EXERCISE INSTRUCTIONS: Repeat nothing but the lines below running from the one containing "intros Hclaim. pose" to the one containing "intros Hrun. apply run_follows in Hrun.". Keep both end lines.
== SOURCE MATERIAL ==
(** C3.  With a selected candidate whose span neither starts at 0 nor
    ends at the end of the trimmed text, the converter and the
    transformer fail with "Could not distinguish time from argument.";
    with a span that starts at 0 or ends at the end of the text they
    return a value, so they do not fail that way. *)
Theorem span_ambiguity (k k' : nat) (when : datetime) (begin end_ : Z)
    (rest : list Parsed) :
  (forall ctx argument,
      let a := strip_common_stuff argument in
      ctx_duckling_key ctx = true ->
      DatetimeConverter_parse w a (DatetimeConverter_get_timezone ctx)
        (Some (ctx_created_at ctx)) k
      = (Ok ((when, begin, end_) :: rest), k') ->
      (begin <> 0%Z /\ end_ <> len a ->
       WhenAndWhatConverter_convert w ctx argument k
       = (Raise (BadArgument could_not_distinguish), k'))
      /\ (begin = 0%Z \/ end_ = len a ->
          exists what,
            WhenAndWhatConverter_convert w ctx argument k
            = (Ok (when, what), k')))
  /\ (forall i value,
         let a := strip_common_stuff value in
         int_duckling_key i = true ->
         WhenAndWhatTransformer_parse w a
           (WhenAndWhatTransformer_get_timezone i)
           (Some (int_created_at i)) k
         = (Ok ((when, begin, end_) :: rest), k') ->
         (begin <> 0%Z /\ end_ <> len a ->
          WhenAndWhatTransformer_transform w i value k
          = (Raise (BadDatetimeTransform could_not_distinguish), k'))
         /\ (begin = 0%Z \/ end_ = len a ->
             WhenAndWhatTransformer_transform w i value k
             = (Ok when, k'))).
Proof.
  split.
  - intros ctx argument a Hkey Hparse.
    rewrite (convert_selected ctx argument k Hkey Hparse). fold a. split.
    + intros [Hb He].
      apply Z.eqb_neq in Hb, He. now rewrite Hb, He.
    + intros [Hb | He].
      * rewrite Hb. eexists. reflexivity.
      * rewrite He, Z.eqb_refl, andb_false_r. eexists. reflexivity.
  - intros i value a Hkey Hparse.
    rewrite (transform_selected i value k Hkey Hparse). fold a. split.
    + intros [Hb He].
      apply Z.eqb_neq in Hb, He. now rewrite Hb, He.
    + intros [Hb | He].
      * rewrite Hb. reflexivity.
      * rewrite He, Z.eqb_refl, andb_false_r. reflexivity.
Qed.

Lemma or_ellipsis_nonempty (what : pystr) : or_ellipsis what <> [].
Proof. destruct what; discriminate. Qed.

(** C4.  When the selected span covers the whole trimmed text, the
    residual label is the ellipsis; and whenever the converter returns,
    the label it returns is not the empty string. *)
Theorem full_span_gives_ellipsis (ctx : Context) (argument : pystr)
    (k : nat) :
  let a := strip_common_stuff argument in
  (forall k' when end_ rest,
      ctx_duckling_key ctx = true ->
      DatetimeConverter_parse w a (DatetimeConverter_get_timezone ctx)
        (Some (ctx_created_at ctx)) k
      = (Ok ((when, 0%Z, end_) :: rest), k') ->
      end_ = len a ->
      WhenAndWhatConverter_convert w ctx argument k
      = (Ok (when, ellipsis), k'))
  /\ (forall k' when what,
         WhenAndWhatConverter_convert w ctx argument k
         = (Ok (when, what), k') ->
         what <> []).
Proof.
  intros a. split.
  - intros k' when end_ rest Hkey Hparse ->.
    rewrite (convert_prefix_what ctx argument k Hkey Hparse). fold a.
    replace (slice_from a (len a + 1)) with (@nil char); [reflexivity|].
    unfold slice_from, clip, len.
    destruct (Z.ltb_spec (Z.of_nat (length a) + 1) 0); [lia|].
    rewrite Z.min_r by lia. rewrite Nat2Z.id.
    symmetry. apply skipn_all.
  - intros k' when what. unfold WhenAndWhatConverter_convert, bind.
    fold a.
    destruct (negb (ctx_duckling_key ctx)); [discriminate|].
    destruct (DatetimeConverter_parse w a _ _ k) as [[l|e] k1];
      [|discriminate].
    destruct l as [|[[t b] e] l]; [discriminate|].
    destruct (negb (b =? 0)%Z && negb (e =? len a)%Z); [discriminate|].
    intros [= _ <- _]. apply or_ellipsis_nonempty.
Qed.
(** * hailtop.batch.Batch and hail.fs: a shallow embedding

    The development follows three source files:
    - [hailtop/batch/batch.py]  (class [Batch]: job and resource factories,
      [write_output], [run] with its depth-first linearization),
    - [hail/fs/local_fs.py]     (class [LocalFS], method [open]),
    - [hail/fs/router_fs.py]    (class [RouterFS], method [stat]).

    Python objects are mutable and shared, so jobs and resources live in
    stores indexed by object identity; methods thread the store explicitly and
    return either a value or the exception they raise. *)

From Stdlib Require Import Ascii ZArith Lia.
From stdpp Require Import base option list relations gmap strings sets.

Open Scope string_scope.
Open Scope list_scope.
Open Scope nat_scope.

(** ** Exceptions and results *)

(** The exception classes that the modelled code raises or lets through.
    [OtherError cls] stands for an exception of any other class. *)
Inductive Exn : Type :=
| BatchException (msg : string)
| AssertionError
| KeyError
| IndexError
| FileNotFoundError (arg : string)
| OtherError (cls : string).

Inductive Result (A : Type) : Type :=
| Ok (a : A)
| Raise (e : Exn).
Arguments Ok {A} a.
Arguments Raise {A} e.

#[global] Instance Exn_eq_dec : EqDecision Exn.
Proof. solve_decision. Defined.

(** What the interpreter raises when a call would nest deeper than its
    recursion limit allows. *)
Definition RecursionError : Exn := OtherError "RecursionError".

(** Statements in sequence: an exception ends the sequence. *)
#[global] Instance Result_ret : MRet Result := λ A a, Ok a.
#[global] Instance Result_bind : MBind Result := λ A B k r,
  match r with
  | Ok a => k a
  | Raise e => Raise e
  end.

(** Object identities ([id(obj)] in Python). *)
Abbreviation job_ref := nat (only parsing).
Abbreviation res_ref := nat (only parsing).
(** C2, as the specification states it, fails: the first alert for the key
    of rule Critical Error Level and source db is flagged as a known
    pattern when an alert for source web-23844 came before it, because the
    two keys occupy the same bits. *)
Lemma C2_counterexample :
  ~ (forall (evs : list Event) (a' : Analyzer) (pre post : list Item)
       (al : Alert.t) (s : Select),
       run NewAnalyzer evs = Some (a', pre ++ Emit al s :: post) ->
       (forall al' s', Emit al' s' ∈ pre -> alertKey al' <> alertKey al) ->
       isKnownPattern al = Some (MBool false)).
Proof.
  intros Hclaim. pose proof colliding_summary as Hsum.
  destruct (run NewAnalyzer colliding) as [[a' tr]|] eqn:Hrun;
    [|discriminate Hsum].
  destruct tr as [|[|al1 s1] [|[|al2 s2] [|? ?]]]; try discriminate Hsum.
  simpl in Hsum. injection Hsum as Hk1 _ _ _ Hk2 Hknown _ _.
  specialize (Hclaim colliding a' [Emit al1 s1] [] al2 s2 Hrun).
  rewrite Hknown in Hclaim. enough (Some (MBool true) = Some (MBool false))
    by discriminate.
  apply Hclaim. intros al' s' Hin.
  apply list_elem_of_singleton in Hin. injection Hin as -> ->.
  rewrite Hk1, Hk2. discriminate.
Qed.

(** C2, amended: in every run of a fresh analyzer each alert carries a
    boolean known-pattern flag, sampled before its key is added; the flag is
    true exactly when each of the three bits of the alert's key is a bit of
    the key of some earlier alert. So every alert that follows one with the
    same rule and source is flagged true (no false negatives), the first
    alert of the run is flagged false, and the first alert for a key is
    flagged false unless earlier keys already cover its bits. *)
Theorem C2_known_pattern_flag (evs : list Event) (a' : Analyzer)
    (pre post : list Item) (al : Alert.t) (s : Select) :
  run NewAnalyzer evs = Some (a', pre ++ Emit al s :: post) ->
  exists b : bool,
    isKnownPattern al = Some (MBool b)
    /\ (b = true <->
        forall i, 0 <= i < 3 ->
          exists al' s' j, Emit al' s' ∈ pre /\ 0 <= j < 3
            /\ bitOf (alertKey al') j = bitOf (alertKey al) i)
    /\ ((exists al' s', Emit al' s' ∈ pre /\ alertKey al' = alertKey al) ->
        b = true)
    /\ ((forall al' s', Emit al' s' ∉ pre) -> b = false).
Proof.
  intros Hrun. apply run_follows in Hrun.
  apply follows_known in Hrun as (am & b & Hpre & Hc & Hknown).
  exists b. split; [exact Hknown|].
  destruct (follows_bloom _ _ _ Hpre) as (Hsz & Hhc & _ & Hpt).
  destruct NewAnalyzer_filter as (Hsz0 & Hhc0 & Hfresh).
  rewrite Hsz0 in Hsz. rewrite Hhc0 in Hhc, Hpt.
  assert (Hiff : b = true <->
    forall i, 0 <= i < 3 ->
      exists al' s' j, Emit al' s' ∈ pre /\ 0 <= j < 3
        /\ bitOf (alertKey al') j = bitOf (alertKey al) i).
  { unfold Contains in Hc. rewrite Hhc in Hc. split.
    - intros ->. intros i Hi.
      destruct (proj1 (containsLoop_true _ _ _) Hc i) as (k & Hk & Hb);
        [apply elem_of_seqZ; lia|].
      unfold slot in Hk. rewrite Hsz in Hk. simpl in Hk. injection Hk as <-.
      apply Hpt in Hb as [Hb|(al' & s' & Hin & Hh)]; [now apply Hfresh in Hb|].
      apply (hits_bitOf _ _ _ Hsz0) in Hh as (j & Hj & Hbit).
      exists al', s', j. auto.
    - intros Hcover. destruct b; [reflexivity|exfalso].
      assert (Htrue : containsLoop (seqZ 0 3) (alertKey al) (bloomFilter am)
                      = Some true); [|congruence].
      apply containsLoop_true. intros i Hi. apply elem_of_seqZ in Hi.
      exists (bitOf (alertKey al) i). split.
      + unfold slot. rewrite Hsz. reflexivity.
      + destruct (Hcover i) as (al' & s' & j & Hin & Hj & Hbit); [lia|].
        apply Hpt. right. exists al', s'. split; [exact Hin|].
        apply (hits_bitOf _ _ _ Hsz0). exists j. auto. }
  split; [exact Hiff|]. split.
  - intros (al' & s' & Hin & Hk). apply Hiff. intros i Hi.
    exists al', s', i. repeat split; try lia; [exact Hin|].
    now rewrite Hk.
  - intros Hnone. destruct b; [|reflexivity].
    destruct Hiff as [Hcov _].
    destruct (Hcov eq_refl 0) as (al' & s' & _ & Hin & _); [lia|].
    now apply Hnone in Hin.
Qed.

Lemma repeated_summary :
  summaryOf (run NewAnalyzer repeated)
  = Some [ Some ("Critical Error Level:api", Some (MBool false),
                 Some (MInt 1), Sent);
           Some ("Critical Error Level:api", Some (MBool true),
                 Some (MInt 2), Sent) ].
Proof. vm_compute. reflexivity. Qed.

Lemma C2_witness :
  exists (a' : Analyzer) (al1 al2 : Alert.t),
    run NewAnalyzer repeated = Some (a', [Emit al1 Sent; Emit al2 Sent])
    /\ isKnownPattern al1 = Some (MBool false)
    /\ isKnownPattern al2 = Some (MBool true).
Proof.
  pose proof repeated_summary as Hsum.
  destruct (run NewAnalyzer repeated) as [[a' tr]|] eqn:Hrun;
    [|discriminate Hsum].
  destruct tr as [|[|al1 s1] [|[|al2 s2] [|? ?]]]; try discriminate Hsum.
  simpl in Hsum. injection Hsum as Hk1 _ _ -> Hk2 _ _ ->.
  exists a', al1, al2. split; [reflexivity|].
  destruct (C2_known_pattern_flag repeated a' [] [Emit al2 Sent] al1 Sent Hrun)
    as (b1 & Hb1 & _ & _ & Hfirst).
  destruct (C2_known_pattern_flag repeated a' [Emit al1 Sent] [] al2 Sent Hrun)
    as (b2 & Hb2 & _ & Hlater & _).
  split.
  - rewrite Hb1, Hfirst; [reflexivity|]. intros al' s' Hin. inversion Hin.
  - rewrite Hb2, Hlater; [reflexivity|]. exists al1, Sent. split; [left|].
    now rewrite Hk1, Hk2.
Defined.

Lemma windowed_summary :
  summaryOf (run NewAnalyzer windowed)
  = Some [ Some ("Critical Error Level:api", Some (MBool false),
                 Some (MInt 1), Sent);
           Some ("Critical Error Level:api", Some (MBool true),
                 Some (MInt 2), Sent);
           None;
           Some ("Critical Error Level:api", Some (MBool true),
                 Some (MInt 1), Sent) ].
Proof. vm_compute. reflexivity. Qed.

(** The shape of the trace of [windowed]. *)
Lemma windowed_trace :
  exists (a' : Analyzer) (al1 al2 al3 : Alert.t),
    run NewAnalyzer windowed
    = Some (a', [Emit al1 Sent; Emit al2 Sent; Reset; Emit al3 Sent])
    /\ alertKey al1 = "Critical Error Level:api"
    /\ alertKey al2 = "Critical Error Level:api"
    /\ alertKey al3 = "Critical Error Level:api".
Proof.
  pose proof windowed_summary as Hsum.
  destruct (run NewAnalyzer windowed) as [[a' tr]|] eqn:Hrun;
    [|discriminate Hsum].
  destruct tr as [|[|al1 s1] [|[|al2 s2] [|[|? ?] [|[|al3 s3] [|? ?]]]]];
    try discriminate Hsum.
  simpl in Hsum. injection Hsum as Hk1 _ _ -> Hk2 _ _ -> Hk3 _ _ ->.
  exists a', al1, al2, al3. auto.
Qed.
===
THE ANSWER:
  intros Hclaim. pose proof colliding_summary as Hsum.
  destruct (run NewAnalyzer colliding) as [[a' tr]|] eqn:Hrun;
    [|discriminate Hsum].
  destruct tr as [|[|al1 s1] [|[|al2 s2] [|? ?]]]; try discriminate Hsum.
  simpl in Hsum. injection Hsum as Hk1 _ _ _ Hk2 Hknown _ _.
  specialize (Hclaim colliding a' [Emit al1 s1] [] al2 s2 Hrun).
  rewrite Hknown in Hclaim. enough (Some (MBool true) = Some (MBool false))
    by discriminate.
  apply Hclaim. intros al' s' Hin.
  apply list_elem_of_singleton in Hin. injection Hin as -> ->.
  rewrite Hk1, Hk2. discriminate.
Qed.

(** C2, amended: in every run of a fresh analyzer each alert carries a
    boolean known-pattern flag, sampled before its key is added; the flag is
    true exactly when each of the three bits of the alert's key is a bit of
    the key of some earlier alert. So every alert that follows one with the
    same rule and source is flagged true (no false negatives), the first
    alert of the run is flagged false, and the first alert for a key is
    flagged false unless earlier keys already cover its bits. *)
Theorem C2_known_pattern_flag (evs : list Event) (a' : Analyzer)
    (pre post : list Item) (al : Alert.t) (s : Select) :
  run NewAnalyzer evs = Some (a', pre ++ Emit al s :: post) ->
  exists b : bool,
    isKnownPattern al = Some (MBool b)
    /\ (b = true <->
        forall i, 0 <= i < 3 ->
          exists al' s' j, Emit al' s' ∈ pre /\ 0 <= j < 3
            /\ bitOf (alertKey al') j = bitOf (alertKey al) i)
    /\ ((exists al' s', Emit al' s' ∈ pre /\ alertKey al' = alertKey al) ->
        b = true)
    /\ ((forall al' s', Emit al' s' ∉ pre) -> b = false).
Proof.
  intros Hrun. apply run_follows in Hrun.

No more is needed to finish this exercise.